An exact, word-for-word copy of the entries is required, beginning at the line that contains "clear Hkeys." and ending at the last line, both included.
────
Definition update_fullscreen (w : world) (enter : bool) : bool * world :=
  let '(ok, w) := update_fullscreen_loop enter (seq 0 (windowCount (sdl w))) w in
  if negb ok then (false, w)
  else (true, with_sdl (with_fullscreen enter (sdl w)) w).

(** *** The UI thread *)

(** [sdl_cleanup_sdl] (the primary surface is not part of the model). *)
Definition sdl_cleanup_sdl (w : world) : world :=
  let w := foldl (fun w x =>
                    let w := SDL_DestroyWindow (window (window_at x w)) w in
                    set_window_at x sdl_window_empty w)
                 w (seq 0 (windowCount (sdl w))) in
  let w := with_sdl (with_windowCount 0 (sdl w)) w in
  (* SDL_Quit *)
  with_video_init false w.

(** [sdl_run] up to its event loop: [Returned (Some rc)] when it returns [rc]
    before the loop, [Returned None] when it enters the loop. *)
Definition sdl_run_enter (w : world) : outcome (option Z) :=
  let handles := [initialize (sdl w); abort_event w] in
  match WaitForMultipleObjects handles w with
  | None => Blocked w
  | Some (status, w) =>
      if status =? WAIT_OBJECT_0 then
        (* SDL_Init(SDL_INIT_VIDEO) *)
        let w := with_video_init true w in
        let '(ok, w) := SetEvent (initialized (sdl w)) w in
        if negb ok then Returned (Some (-1)) (sdl_cleanup_sdl w)
        else Returned None w
      else Returned (Some (-1)) w
  end.

(** The [switch (windowEvent.type)] of [sdl_run], for the commands of the
    model. *)
Definition sdl_run_dispatch (windowEvent : SDL_Event) (w : world) : world :=
  match windowEvent with
  | SDL_USEREVENT_UPDATE => snd (sdl_end_paint_process w)
  | SDL_USEREVENT_CREATE_WINDOWS => snd (sdl_create_windows w)
  | SDL_USEREVENT_WINDOW_RESIZEABLE window_ use => SDL_SetWindowResizable window_ use w
  | SDL_USEREVENT_WINDOW_FULLSCREEN window_ enter =>
      let curFlags := SDL_GetWindowFlags window_ w in
      let isSet := negb (Z.land curFlags SDL_WINDOW_FULLSCREEN =? 0) in
      let curFlags := if enter then Z.lor curFlags SDL_WINDOW_FULLSCREEN
                      else Z.ldiff curFlags SDL_WINDOW_FULLSCREEN in
      if (enter && negb isSet) || (negb enter && isSet)
      then SDL_SetWindowFullscreen window_ curFlags w
      else w
  end.
Lemma stop_all_services_stops_witness :
  ∃ i', SM.services
          (DM._stop_all_services (map_to_list (SM.services EX.sm_three)).*1 EX.sm_three)
          !! "instance_2" = Some i'
    ∧ SM.status i' = SM.STOPPED ∧ SM.process_id i' = None.
Proof.
  assert (Hkeys : ∀ id, is_Some (SM.services EX.sm_three !! id) →
                        id ∈ (map_to_list (SM.services EX.sm_three)).*1).
  { intros id [i Hi]. apply list_elem_of_fmap. exists (id, i).
    split; [reflexivity|]. apply elem_of_map_to_list. exact Hi. }
  generalize (stop_all_services_stops (map_to_list (SM.services EX.sm_three)).*1
                EX.sm_three "instance_2" Hkeys).
  clear Hkeys.
  destruct (SM.services EX.sm_three !! "instance_2") as [i|] eqn:Hi.
  - intros (i' & Hi' & _ & _ & _ & Hstop & _).
    exists i'. split; [exact Hi'|]. apply Hstop. left.
    vm_compute in Hi. injection Hi as <-. reflexivity.
  - vm_compute in Hi. discriminate Hi.
Defined.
────
• **EXPECTED ANSWER**
  clear Hkeys.
  destruct (SM.services EX.sm_three !! "instance_2") as [i|] eqn:Hi.
  - intros (i' & Hi' & _ & _ & _ & Hstop & _).
    exists i'. split; [exact Hi'|]. apply Hstop. left.
    vm_compute in Hi. injection Hi as <-. reflexivity.
  - vm_compute in Hi. discriminate Hi.
Defined.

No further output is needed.